• _Task item_
Below are some records. Return exactly the lines from the one with "sm_content : Content" to the one with "sm_calls : default", and nothing else.

• _Material shown_
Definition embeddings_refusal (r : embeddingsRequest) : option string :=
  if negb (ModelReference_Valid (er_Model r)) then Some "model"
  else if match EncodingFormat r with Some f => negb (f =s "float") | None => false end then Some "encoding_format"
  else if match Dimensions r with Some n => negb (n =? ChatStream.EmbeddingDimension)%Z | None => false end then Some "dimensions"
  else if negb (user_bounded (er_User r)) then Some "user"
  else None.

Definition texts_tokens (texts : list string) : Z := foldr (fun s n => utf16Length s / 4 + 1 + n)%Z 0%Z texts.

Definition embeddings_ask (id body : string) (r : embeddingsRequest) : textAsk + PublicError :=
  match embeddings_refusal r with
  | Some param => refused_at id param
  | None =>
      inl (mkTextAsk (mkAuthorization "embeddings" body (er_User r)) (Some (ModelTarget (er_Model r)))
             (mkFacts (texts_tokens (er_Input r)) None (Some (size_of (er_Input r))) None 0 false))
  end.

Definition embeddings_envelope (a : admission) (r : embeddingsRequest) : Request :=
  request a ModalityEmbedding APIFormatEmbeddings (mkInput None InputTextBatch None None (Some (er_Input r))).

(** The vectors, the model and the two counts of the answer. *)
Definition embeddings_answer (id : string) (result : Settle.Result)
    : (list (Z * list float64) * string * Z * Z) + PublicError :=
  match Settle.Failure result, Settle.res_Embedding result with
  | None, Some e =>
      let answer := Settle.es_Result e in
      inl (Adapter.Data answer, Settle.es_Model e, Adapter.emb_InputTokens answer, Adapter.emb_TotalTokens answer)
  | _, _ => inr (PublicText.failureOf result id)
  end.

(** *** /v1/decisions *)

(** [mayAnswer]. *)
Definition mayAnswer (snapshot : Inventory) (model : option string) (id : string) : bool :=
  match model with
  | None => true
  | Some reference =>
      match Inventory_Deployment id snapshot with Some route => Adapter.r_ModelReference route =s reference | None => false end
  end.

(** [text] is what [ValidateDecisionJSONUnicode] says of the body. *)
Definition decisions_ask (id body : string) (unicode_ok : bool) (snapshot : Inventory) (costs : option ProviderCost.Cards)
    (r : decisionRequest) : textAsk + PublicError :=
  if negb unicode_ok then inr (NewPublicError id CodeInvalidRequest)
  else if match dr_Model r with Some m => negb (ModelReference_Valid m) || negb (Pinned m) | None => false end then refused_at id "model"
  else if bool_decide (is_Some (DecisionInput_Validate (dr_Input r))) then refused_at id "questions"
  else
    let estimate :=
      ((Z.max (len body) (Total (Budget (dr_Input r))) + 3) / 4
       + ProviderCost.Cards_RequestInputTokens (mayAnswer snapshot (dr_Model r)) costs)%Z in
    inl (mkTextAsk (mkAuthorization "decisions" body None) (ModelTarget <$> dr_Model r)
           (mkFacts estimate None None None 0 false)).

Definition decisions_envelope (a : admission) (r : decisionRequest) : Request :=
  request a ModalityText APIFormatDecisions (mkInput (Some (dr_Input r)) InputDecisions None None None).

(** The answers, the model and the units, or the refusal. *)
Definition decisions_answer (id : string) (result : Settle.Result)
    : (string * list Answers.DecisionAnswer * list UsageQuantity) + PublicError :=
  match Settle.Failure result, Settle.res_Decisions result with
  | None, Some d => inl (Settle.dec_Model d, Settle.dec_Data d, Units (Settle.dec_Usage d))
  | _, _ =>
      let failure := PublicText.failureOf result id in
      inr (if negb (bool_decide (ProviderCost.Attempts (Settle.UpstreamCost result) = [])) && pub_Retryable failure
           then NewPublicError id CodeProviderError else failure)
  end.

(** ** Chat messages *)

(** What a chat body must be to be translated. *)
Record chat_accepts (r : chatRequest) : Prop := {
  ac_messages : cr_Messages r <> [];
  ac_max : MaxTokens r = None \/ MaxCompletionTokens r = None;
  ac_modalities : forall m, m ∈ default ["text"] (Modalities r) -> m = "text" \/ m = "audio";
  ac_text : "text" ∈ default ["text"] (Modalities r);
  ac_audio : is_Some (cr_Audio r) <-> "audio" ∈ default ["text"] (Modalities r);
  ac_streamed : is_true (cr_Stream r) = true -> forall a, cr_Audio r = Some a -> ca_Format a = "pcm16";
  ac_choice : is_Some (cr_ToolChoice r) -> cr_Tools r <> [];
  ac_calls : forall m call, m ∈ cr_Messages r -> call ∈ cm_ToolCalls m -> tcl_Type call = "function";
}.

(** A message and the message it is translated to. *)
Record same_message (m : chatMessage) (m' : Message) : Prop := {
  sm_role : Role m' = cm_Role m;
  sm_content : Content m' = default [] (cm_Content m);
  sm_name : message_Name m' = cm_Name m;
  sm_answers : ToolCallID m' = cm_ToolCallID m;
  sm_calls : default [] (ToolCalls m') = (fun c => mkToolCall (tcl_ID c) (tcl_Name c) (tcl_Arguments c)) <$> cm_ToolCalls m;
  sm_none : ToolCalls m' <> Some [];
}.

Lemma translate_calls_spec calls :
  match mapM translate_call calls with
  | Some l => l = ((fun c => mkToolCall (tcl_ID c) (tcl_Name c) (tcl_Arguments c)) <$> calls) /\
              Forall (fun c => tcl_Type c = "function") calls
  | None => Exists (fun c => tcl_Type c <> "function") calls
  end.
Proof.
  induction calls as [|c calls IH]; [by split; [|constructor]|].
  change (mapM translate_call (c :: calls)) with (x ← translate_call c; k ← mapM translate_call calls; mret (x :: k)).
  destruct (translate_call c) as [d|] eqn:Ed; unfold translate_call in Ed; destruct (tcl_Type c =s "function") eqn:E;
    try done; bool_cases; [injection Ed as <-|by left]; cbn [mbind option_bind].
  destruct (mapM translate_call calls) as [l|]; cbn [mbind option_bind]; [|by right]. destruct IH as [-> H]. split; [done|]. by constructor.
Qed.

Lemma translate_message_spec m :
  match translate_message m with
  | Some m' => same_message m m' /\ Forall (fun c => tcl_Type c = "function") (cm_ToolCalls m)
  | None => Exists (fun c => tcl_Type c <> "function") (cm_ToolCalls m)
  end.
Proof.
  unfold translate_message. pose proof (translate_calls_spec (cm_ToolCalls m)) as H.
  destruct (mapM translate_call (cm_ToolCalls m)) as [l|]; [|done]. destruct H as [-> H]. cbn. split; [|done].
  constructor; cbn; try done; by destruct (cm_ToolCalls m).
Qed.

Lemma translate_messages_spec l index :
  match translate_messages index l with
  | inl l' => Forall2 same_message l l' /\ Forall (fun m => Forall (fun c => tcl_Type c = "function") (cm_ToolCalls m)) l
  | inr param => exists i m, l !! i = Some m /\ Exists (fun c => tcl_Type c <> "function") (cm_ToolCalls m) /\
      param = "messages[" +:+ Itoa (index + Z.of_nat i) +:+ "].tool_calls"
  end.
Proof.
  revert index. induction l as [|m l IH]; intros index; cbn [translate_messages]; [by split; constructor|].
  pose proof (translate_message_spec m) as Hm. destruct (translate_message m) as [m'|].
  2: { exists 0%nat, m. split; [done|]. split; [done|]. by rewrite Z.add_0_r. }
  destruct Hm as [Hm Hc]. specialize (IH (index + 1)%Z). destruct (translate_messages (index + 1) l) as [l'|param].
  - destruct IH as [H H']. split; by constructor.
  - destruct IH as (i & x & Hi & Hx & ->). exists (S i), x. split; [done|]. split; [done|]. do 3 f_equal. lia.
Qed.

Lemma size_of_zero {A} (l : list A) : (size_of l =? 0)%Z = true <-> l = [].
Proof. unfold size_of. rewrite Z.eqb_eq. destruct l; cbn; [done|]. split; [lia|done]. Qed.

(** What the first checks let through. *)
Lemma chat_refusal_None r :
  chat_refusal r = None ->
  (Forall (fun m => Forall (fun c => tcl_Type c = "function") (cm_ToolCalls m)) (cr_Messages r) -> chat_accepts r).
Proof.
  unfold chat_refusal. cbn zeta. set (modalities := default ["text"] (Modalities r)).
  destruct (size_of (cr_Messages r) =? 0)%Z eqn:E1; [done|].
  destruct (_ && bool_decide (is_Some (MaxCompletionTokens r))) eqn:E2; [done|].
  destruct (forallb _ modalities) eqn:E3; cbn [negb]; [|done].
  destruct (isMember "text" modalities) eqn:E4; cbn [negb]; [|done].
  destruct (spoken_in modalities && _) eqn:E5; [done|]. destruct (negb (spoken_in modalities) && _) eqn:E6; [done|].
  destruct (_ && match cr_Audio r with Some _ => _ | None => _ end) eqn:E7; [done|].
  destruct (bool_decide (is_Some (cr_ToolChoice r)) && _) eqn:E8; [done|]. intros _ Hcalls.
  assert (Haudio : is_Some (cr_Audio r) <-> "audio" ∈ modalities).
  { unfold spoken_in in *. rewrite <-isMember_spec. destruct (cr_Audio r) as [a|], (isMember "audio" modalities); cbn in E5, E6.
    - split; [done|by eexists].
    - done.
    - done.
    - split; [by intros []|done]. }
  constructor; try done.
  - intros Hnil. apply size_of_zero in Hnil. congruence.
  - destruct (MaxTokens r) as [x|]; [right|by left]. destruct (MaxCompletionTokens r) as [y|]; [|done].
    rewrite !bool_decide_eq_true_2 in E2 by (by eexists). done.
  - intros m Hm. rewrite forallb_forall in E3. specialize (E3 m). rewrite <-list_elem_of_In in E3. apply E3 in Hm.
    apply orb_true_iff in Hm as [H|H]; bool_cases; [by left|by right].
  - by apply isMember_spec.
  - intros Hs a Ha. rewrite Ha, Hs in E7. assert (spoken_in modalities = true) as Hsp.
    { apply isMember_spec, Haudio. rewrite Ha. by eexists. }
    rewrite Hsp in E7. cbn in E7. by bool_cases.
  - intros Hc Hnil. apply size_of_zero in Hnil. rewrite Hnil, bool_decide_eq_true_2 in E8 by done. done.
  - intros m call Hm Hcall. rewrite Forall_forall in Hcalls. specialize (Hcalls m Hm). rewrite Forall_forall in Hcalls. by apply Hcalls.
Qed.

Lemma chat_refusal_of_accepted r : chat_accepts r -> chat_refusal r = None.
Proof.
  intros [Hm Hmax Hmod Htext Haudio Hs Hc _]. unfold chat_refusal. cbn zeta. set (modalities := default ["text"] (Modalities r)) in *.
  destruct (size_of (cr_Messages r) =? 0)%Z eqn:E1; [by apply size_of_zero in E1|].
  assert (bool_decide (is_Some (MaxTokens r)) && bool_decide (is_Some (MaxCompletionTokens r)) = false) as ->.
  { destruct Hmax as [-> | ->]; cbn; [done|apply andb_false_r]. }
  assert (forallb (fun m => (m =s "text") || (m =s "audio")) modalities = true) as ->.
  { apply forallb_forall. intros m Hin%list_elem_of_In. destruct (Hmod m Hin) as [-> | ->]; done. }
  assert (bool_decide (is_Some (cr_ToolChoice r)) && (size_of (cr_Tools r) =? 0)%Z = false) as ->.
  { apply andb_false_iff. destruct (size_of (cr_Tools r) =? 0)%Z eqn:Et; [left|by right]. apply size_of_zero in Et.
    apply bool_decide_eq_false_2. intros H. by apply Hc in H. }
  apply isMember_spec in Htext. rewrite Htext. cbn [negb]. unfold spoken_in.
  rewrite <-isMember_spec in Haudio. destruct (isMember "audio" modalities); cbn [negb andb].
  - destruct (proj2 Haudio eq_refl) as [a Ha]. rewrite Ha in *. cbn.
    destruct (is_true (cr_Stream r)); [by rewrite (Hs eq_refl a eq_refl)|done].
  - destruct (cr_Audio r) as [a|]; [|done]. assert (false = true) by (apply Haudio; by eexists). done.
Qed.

• _Written solution_
  sm_content : Content m' = default [] (cm_Content m);
  sm_name : message_Name m' = cm_Name m;
  sm_answers : ToolCallID m' = cm_ToolCallID m;
  sm_calls : default [] (ToolCalls m') = (fun c => mkToolCall (tcl_ID c) (tcl_Name c) (tcl_Arguments c)) <$> cm_ToolCalls m;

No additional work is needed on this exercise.